Before committing body and soul to saving African wildlife, Nick Brandt worked as a film director. You’re probably familiar with his work, as he produced music videos such as Porcelain for Moby, or Stranger in Moscow, Childhood and Earth Song for Michael Jackson. It was during a shoot in Kenya for Jackson that Brandt first came into contact with the animals that he has now been photographing for over fifteen years. And his talents as a director have fuelled his success as a photographer. Brandt has combined the two forms of expression to establish himself as one of the greatest authors in his field – and revolutionised the codes of black and white animal photography.

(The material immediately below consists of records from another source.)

(** What a [CoinsViewCacheCursor] visits. *)
Definition cursor (c : cache) : list (COutPoint * CCoinsCacheEntry) :=
  omap (fun o => e ← cacheCoins c !! o; Some (o, e)) (m_flagged c).

(** [Flush]; reallocating the map is not observable. *)
Definition Flush (c : cache) : option (bool * cache) :=
  '(ok, b) ← base_BatchWrite (base c) (cursor c) (hashBlock c);
  Some (ok, if (ok : bool) then mkCache b (hashBlock c) [] ∅ 0 else set_base c b).

(** [NextAndMaybeErase] of a cursor that does not erase. *)
Definition NextAndMaybeErase (c : cache) (o : COutPoint) : option cache :=
  e ← cacheCoins c !! o;
  if IsSpent (coin e) then
    if DynamicMemoryUsage (coin e) =? 0 then Some (erase c o) else None
  else Some (clean c o e).
Fixpoint cursor_loop (c : cache) (keys : list COutPoint) : option cache :=
  match keys with
  | [] => Some c
  | o :: keys' => c ← NextAndMaybeErase c o; cursor_loop c keys'
  end.

(** [Sync] *)
Definition Sync (c : cache) : option (bool * cache) :=
  '(ok, b) ← base_BatchWrite (base c) (cursor c) (hashBlock c);
  if (ok : bool) then
    c ← cursor_loop (set_base c b) (m_flagged c);
    if bool_decide (m_flagged c = []) then Some (true, c) else None
  else Some (false, set_base c b).

(** [Uncache] *)
Definition Uncache (c : cache) (o : COutPoint) : cache :=
  match cacheCoins c !! o with
  | Some e =>
      if negb (IsDirty e) && negb (IsFresh e)
      then erase (set_usage c (cachedCoinsUsage c - DynamicMemoryUsage (coin e))) o else c
  | None => c
  end.

(** [GetCacheSize] *)
Definition GetCacheSize (c : cache) : Z := Z.of_nat (size (cacheCoins c)).

(** The loop of [HaveInputs]. *)
Fixpoint HaveInputs_loop (c : cache) (ins : list CTxIn) : cache * bool :=
  match ins with
  | [] => (c, true)
  | i :: ins' => let '(c, have) := HaveCoin c (prevout i) in
                 if negb have then (c, false) else HaveInputs_loop c ins'
  end.

(** [HaveInputs] *)
Definition HaveInputs (c : cache) (tx : CTransaction) : cache * bool :=
  if negb (IsCoinBase tx) then HaveInputs_loop c (vin tx) else (c, true).

(** The loop of [AddCoins] from output [i] on. *)
Fixpoint AddCoins_loop (c : cache) (txid : uint256) (fCoinbase check : bool) (nHeight : Z)
    (i : nat) (outs : list CTxOut) : option cache :=
  match outs with
  | [] => Some c
  | o :: outs' =>
      let op := mkOutPoint txid (Z.of_nat i) in
      let '(c, overwrite) := if check then HaveCoin c op else (c, fCoinbase) in
      c ← AddCoin c op (mkCoin o fCoinbase nHeight) overwrite;
      AddCoins_loop c txid fCoinbase check nHeight (S i) outs'
  end.

(** [AddCoins]; [txid] is [tx.GetHash()]. *)
Definition AddCoins (c : cache) (txid : uint256) (tx : CTransaction) (nHeight : Z) (check : bool) : option cache :=
  AddCoins_loop c txid (IsCoinBase tx) check nHeight 0 (vout tx).

(** The loop of [AccessByTxid] from output [n] on, at most [fuel] outputs. *)
Fixpoint AccessByTxid_loop (fuel : nat) (c : cache) (txid : uint256) (n : Z) : cache * Coin :=
  match fuel with
  | O => (c, coinEmpty)
  | S fuel' =>
      let '(c, alternate) := AccessCoin c (mkOutPoint txid n) in
      if negb (IsSpent alternate) then (c, alternate) else AccessByTxid_loop fuel' c txid (n + 1)
  end.

(** [AccessByTxid]: [MAX_OUTPUTS_PER_BLOCK] is 4000000 / (4 * 9). *)
Definition AccessByTxid (c : cache) (txid : uint256) : cache * Coin :=
  AccessByTxid_loop (Z.to_nat (4000000 / (4 * 9))) c txid 0.

(** [SanityCheck]: whether all its assertions hold. *)
Definition SanityCheck (c : cache) : bool :=
  forallb (fun x : COutPoint * CCoinsCacheEntry =>
    let attr := Z.lor (Z.lor (if IsDirty x.2 then 1 else 0) (if IsFresh x.2 then 2 else 0))
                      (if IsSpent (coin x.2) then 4 else 0) in
    negb (attr =? 2) && negb (attr =? 4) && negb (attr =? 7)) (map_to_list (cacheCoins c)) &&
  forallb (fun o => match cacheCoins c !! o with Some e => IsDirty e || IsFresh e | None => false end) (m_flagged c) &&
  (Z.of_nat (length (m_flagged c)) =?
   Z.of_nat (length (filter (fun x => IsDirty x.2 || IsFresh x.2) (map_to_list (cacheCoins c))))) &&
  (u64 (foldr (fun x acc => DynamicMemoryUsage (coin x.2) + acc) 0 (map_to_list (cacheCoins c)))
   =? cachedCoinsUsage c).

End Cache.

(** ** What a view promises *)

(** The value an entry stands for. *)
Definition unspent (c : Coin) : option Coin := if IsSpent c then None else Some c.

(** A set of coins after one entry of a batch. *)
Definition apply_entry (f : COutPoint -> option Coin) (x : COutPoint * CCoinsCacheEntry) (o : COutPoint) : option Coin :=
  if IsDirty x.2 && bool_decide (o = x.1) then unspent (coin x.2) else f o.
Definition apply_entries (f : COutPoint -> option Coin) (l : list (COutPoint * CCoinsCacheEntry)) : COutPoint -> option Coin :=
  fold_left apply_entry l f.

(** Batches a cache may write: one entry per outpoint, FRESH only where the receiver has no
    coin, and spent coins cleared. *)
Definition entries_ok (f : COutPoint -> option Coin) (l : list (COutPoint * CCoinsCacheEntry)) : Prop :=
  NoDup (map fst l) /\
  Forall (fun x => (IsFresh x.2 = true -> f x.1 = None) /\
                   (IsSpent (coin x.2) = true -> scriptPubKey (out (coin x.2)) = [])) l.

In photographs where dystopia rubs shoulders with surrealism, elephants, rhinos, lionesses and giraffes wander aimlessly amid scenery created from scratch by Nick Brandt and his teams. His pictures are produced by merely superimposing two images. No other trickery is involved. A process that is very much like its creator: ambitious, committed and visionary. This latest monograph, a first in colour for Nick Brandt, is a striking illustration of a world overwhelmed by unbridled human development, in which there is little room left for animals to survive. A body of work that questions us about our world’s future: what kind of place will we live in when we are stripped of all nature’s wonders?

In addition Nick Brandt is showing in Baden his work The Day May Break which he photographed in Zimbabwe and Kenya at the end of 2020 – completely without digital compositing techniques. It is the first part of a global series that portrays both people and animals affected by ecocide – as Brandt calls the worldwide climate collapse: “Ecocide literally translates to murdering our home, planet Earth”.